_TASK STATEMENT_. What is needed is an exact copy of the lines in the listing below, from the one with "- The two threads" up to and including the one with "Module Register.", with no other lines.
== DATA SHOWN ==
(** * The Direct3D 11 live-video renderer of the demod3d11 sample

    A shallow embedding of [CD3D11Render] (d3d11render.cpp, d3d11render.h)
    and of the properties its design document states about it.

    Conventions of the embedding.
    - [unsigned] is a [Z] in [0, 2^32) and every operation that can leave
      that range is followed by [wrap32]; [int] is a [Z].
    - An [HRESULT] is a [Z]; [FAILED hr] is [hr < 0] as in <winerror.h>.
    - [float] and [double] values are rationals; every arithmetic operation
      is the exact operation followed by rounding to nearest (ties to even)
      at 24, respectively 53, significant bits.  The exponent range is not
      modelled: no operand of this program comes near it.
    - Direct3D, the camera SDK, the clock and the window are the
      environment: each call the code makes to them is recorded as an
      [event], and the value the call returns is read from an oracle record
      handed to the function.
    - The two threads interleave at the granularity of the public calls and
      of the stretches of [Loop] between two blocking points. *)

From Stdlib Require Import ZArith QArith Qabs Qround Qminmax List Bool String Ascii Lia Lqa.
From Stdlib Require Qcanon.
From Stdlib Require Import Floats.SpecFloat.
Import ListNotations.

Local Open Scope Z_scope.

(** ** Machine integers *)

Module Machine.

Definition wrap32 (x : Z) : Z := x mod 2 ^ 32.

Definition INT_MIN : Z := - 2 ^ 31.

Definition HRESULT := Z.
Definition S_OK : HRESULT := 0.
Definition E_FAIL : HRESULT := -2147467259.   (* 0x80004005 *)
Definition FAILED (hr : HRESULT) : bool := hr <? 0.
Definition SUCCEEDED (hr : HRESULT) : bool := 0 <=? hr.

End Machine.
Import Machine.

(** ** The packed resize register

    [Resize()] stores [0x80000000 | (cx << 16) | cy] and [Loop] reads the
    two dimensions back with [(val >> 16) & 0x7fff] and [val & 0x7fff]. *)

Module Register.

Definition PENDING : Z := 0x80000000.

Definition pack (cx cy : Z) : Z :=
  wrap32 (Z.lor (Z.lor PENDING (Z.shiftl cx 16)) cy).

Definition pending (val : Z) : bool := negb (Z.land val PENDING =? 0).

Definition width_of (val : Z) : Z := Z.land (Z.shiftr val 16) 0x7fff.
Definition height_of (val : Z) : Z := Z.land val 0x7fff.

Definition unpack (val : Z) : Z * Z := (width_of val, height_of val).

End Register.

(** ** Binary floating point

    A [float] or [double] value is the rational it denotes.  [round p x] is
    the nearest rational with [p] significant bits, ties going to the even
    significand: the result every IEEE 754 operation returns for the exact
    value [x] when it neither overflows nor underflows. *)

Module Float.

(** [ilog2 n d], for [n, d > 0], is the exponent [e] with
    [2^e <= n/d < 2^(e+1)]. *)
Definition ilog2 (n d : Z) : Z :=
  let e0 := Z.log2 n - Z.log2 d in
  if (if 0 <=? e0 then d * 2 ^ e0 <=? n else d <=? n * 2 ^ (- e0))
  then e0 else e0 - 1.

(** The integer nearest to [N/D], [D > 0]; a tie goes to the even one. *)
Definition rne (N D : Z) : Z :=
  let q := N / D in
  match 2 * (N mod D) ?= D with
  | Lt => q
  | Gt => q + 1
  | Eq => if Z.even q then q else q + 1
  end.

Definition round_pos (p n d : Z) : Q :=
  let k := p - 1 - ilog2 n d in
  if 0 <=? k
  then Qred (Qmake (rne (n * 2 ^ k) d) (Z.to_pos (2 ^ k)))
  else Qred (inject_Z (rne n (d * 2 ^ (- k)) * 2 ^ (- k))).

Definition round (p : Z) (x : Q) : Q :=
  match Qnum x with
  | Z0 => 0%Q
  | Zpos n => round_pos p (Zpos n) (Zpos (Qden x))
  | Zneg n => Qopp (round_pos p (Zpos n) (Zpos (Qden x)))
  end.

(** The unit roundoff at precision [p]. *)
Definition eps (p : Z) : Q := 1 # Z.to_pos (2 ^ p).

(** Single precision: the C++ type [float]. *)
Definition float := Q.
Definition of_int (n : Z) : float := round 24 (inject_Z n).    (* (float)n *)
(** [x / y] for a divisor other than zero, where the quotient is finite;
    a quotient by [0.0f] is an infinity or a NaN, which this [float] does
    not hold. *)
Definition fdiv (x y : float) : float := round 24 (x / y)%Q.   (* x / y *)
Definition fmul (x y : float) : float := round 24 (x * y)%Q.   (* x * y *)
Definition fltb (x y : float) : bool := negb (Qle_bool y x).   (* x < y *)
(** [__min(a, b)] is the macro [(((a) < (b)) ? (a) : (b))]. *)
Definition fmin (a b : float) : float := if fltb a b then a else b.
(** [static_cast<int>(x)] discards the fractional part.  This is the
    conversion for a value within the range of [int]; outside it the
    conversion is undefined in C++. *)
Definition to_int (x : float) : Z := Z.quot (Qnum x) (Zpos (Qden x)).

(** Double precision: the C++ type [double]. *)
Definition double := Q.
Definition double_of_int (n : Z) : double := round 53 (inject_Z n).
Definition ddiv (x y : double) : double := round 53 (x / y)%Q.

End Float.

Import Float.

(** ** Text produced by [sprintf]

    [sprintf(scale, "%.8f", x)] writes the decimal expansion of the exact
    value of [x] rounded to eight fractional digits. *)

Module Text.
(** * Dev-Knowledge: the crawl-and-ingest pipeline

    A shallow embedding of [utils/Scraper.ts] (class [ScraperUtils]),
    [Processor.ts] ([processScrapedResult]) and [core/Database.ts]
    ([searchVectors]), with the properties of the crawl frontier, the batch
    ingest pipeline and the vector search stated over it.

    Conventions.
    - A JavaScript [Set<string>] iterates in insertion order; it is a list
      without repetition, new members appended at the end ([JSSet]).
    - A JavaScript [number] holding a count or a depth is a [Z]; a distance
      or a vector component is a rational [Q] (binary rounding is not
      modelled).
    - The platform and the libraries the code calls ([URL], the HTTP client,
      the order in which concurrently started promises settle, the id
      generator, the clock, the distance function of the SQL engine) are
      parameters of the development. *)

From Stdlib Require Import ZArith QArith Qround Lia Ascii String.
From stdpp Require Import base tactics option list sorting strings.

Local Open Scope string_scope.
Local Open Scope list_scope.
Local Open Scope Z_scope.

(** ** JavaScript strings *)

Module JSString.

(** [s.includes(t)] *)
Fixpoint includes (s t : string) : bool :=
  String.prefix t s ||
  match s with
  | EmptyString => false
  | String _ s' => includes s' t
  end.

(** [s.startsWith(t)] *)
Definition startsWith (s t : string) : bool := String.prefix t s.

(** [s.endsWith(t)] *)
Definition endsWith (s t : string) : bool :=
  String.prefix (String.rev t) (String.rev s).

Definition lower (c : ascii) : ascii :=
  let n := nat_of_ascii c in
  if ((65 <=? n) && (n <=? 90))%nat then ascii_of_nat (n + 32) else c.

(** [s.toLowerCase()], on the ASCII strings a serialised URL consists of *)
Fixpoint toLowerCase (s : string) : string :=
  match s with
  | EmptyString => EmptyString
  | String c s' => String (lower c) (toLowerCase s')
  end.

(** The text before the first character satisfying [stop], and the text
    from that character on. *)
Fixpoint break (stop : ascii -> bool) (s : string) : string * string :=
  match s with
  | EmptyString => (EmptyString, EmptyString)
  | String c s' =>
      if stop c then (EmptyString, s)
      else let '(a, b) := break stop s' in (String c a, b)
  end.

Definition is_one_of (cs : string) (c : ascii) : bool :=
  bool_decide (c ∈ list_ascii_of_string cs).

End JSString.

(** ** JavaScript arrays *)

Module JSArray.
Section Slice.
Context {A : Type}.

(** The relative index of [slice]: a negative index counts from the
    end, and both ends are clamped to the array. *)
Definition relative (len : nat) (i : Z) : nat :=
  if (i <? 0)%Z then Z.to_nat (Z.max (Z.of_nat len + i) 0)
  else Nat.min (Z.to_nat i) len.
(* ================================================================== *)
(** * The collected URLs *)
(* ================================================================== *)

(** [urls] holds no URL twice and never more than [MAX_RESULTS]. *)
Lemma collect_urls_spec hrefs : forall urls,
  NoDup urls -> length urls < MAX_RESULTS ->
  NoDup (collect_urls hrefs urls) /\
  length (collect_urls hrefs urls) <= MAX_RESULTS.
Proof.
  induction hrefs as [|href hrefs IH]; intros urls Hnd Hlen;
    cbn [collect_urls].
  - split; [exact Hnd | lia].
  - set (urls' := match href with
                  | JNull => urls
                  | JStr h =>
                      if truthy href && negb (arr_includes urls h)
                      then urls ++ [h] else urls
                  end).
    assert (H' : NoDup urls' /\ length urls' <= MAX_RESULTS).
    { subst urls'. destruct href as [|h]; [split; [exact Hnd | lia]|].
      destruct (truthy (JStr h) && negb (arr_includes urls h)) eqn:E;
        [|split; [exact Hnd | lia]].
      apply andb_true_iff in E. destruct E as [_ E].
      apply negb_true_iff, arr_includes_false in E. split.
      - apply NoDup_app; auto.
        + constructor; [intros [] | constructor].
        + intros y Hy [<- | []]. contradiction.
      - rewrite length_app. simpl. lia. }
    destruct H' as [Hnd' Hlen'].
    destruct (Nat.leb_spec MAX_RESULTS (length urls')).
    + split; assumption.
    + apply IH; assumption.
Qed.
Lemma SFsub_antitone X Y Y' :
  valid_binary X = true -> valid_binary Y = true -> valid_binary Y' = true ->
  sf_nan Y = 0%Z -> sf_nan Y' = 0%Z -> (SFval Y < SFval Y')%Z ->
  sf_nan (SFsub prec emax X Y) = 0%Z ->
  sf_nan (SFsub prec emax X Y') = 0%Z ->
  (- BIG <= SFval (SFsub prec emax X Y) <= BIG)%Z ->
  (- BIG <= SFval (SFsub prec emax X Y') <= BIG)%Z ->
  (SFval (SFsub prec emax X Y') <= SFval (SFsub prec emax X Y))%Z.
Proof.
  intros VX VY VY' NY NY' L H H' U U'. pose proof BIG_pos as BP.
  assert (NX : sf_nan X = 0%Z) by (destruct X; try reflexivity; cbn in H; lia).
  assert (RY : (- BIG <= SFval Y <= BIG)%Z).
  { destruct Y as [sy|sy| |sy my ey]; cbn [SFval]; try lia.
    - destruct sy; cbn; lia.
    - pose proof (SFval_finite_bounds _ _ VY). destruct sy; cbn [cond_Zopp]; lia. }
  assert (RY' : (- BIG <= SFval Y' <= BIG)%Z).
  { destruct Y' as [sy|sy| |sy my ey]; cbn [SFval]; try lia.
    - destruct sy; cbn; lia.
    - pose proof (SFval_finite_bounds _ _ VY'). destruct sy; cbn [cond_Zopp]; lia. }
  destruct (finite_or_not X NX) as [FX|[EX|EX]].
  - destruct (finite_or_not Y NY) as [FY|[EY|EY]];
      destruct (finite_or_not Y' NY') as [FY'|[EY'|EY']]; subst;
      cbn [SFval cond_Zopp] in L; try lia;
      rewrite ?(SFsub_inf_r X) in * by assumption; cbn [negb SFval cond_Zopp] in *;
      try lia.
    destruct (SFsub_value X Y VX VY FX FY) as [_ A].
    destruct (SFsub_value X Y' VX VY' FX FY') as [_ B].
    rewrite A, B. apply RVz_mono. lia.
  - subst X. rewrite (SFsub_inf_l _ _ H), (SFsub_inf_l _ _ H'). lia.
  - subst X. rewrite (SFsub_inf_l _ _ H), (SFsub_inf_l _ _ H'). lia.
Qed.

(** Subtracting a larger number gives a result that is not larger, when
    neither difference is NaN. *)
Lemma sub_antitone N n n' :
  (n <? n') = true ->
  is_nan (N - n) = false -> is_nan (N - n') = false ->
  (N - n' <=? N - n) = true.
Proof.
  intros L H H'.
  apply ltb_true in L as (Nn & Nn' & L).
  apply is_nan_false in H, H'. apply leb_true.
  split; [exact H'|]. split; [exact H|].
  pose proof (Fval_range (N - n)) as R. pose proof (Fval_range (N - n')) as R'.
  unfold nanZ, Fval in *. rewrite !sub_spec in *. unfold SF64sub in *.
  apply SFsub_antitone; auto using Prim2SF_valid; lia.
Qed.

Lemma ltb_nan_l x : (nan <? x) = false.
Proof. apply ltb_false. left. reflexivity. Qed.

Lemma ltb_nan_r x : (x <? nan) = false.
Proof. apply ltb_false. right. left. reflexivity. Qed.

Lemma Math_max_0_antitone y y' :
  (is_nan y = false -> is_nan y' = false -> (y' <=? y) = true) ->
  (JS.Math_max [0; y] <? JS.Math_max [0; y']) = false
  /\ (is_nan y = false -> is_nan y' = false ->
      (JS.Math_max [0; y'] <=? JS.Math_max [0; y]) = true).
Proof.
  intros H. rewrite !Math_max_0. unfold JS.NaN.
  destruct (is_nan y) eqn:Ny; [split; [apply ltb_nan_l|discriminate]|].
  destruct (is_nan y') eqn:Ny'.
  { split; [apply ltb_nan_r|discriminate]. }
  specialize (H eq_refl eq_refl).
  destruct (0 <? y) eqn:P, (0 <? y') eqn:P'; split; intros; float_order.
Qed.

Lemma Math_max_0_nan y : is_nan (JS.Math_max [0; y]) = is_nan y.
Proof.
  rewrite Math_max_0. destruct (is_nan y) eqn:N; [reflexivity|].
  destruct (0 <? y); [exact N|reflexivity].
Qed.

Lemma sub_nan_finite N n n' :
  (n <? n') = true -> (n' <? infinity) = true ->
  is_nan (N - n) = false -> is_nan (N - n') = false.
Proof.
  intros L F H.
  apply ltb_true in L as (Nn & Nn' & L). apply ltb_true in F as (_ & _ & F).
  rewrite Fval_infinity in F.
  pose proof (Fval_range n) as Rn.
  apply is_nan_false in H. apply is_nan_false.
  unfold nanZ, Fval in *. rewrite sub_spec in *. unfold SF64sub in *.
  pose proof (Prim2SF_valid N) as VN. pose proof (Prim2SF_valid n') as Vn'.
  assert (NN : sf_nan (Prim2SF N) = 0%Z).
  { destruct (Prim2SF N); try reflexivity. cbn in H. lia. }
  assert (Fn' : sf_finite (Prim2SF n')).
  { destruct (finite_or_not _ Nn') as [Fn'|[E|E]]; [exact Fn'| |];
      rewrite E in *; cbn [SFval cond_Zopp] in *; lia. }
  destruct (finite_or_not _ NN) as [FN|[E|E]].
  - now destruct (SFsub_value _ _ VN Vn' FN Fn').
  - rewrite E. destruct (Prim2SF n'); cbn in Fn' |- *; tauto || reflexivity.
  - rewrite E. destruct (Prim2SF n'); cbn in Fn' |- *; tauto || reflexivity.
Qed.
===
_TASK ANSWER_.
    - The two threads interleave at the granularity of the public calls and
      of the stretches of [Loop] between two blocking points. *)

From Stdlib Require Import ZArith QArith Qabs Qround Qminmax List Bool String Ascii Lia Lqa.
From Stdlib Require Qcanon.
From Stdlib Require Import Floats.SpecFloat.
Import ListNotations.

Local Open Scope Z_scope.

(** ** Machine integers *)

Module Machine.

Definition wrap32 (x : Z) : Z := x mod 2 ^ 32.

Definition INT_MIN : Z := - 2 ^ 31.

Definition HRESULT := Z.
Definition S_OK : HRESULT := 0.
Definition E_FAIL : HRESULT := -2147467259.   (* 0x80004005 *)
Definition FAILED (hr : HRESULT) : bool := hr <? 0.
Definition SUCCEEDED (hr : HRESULT) : bool := 0 <=? hr.

End Machine.
Import Machine.

(** ** The packed resize register

    [Resize()] stores [0x80000000 | (cx << 16) | cy] and [Loop] reads the
    two dimensions back with [(val >> 16) & 0x7fff] and [val & 0x7fff]. *)

Module Register.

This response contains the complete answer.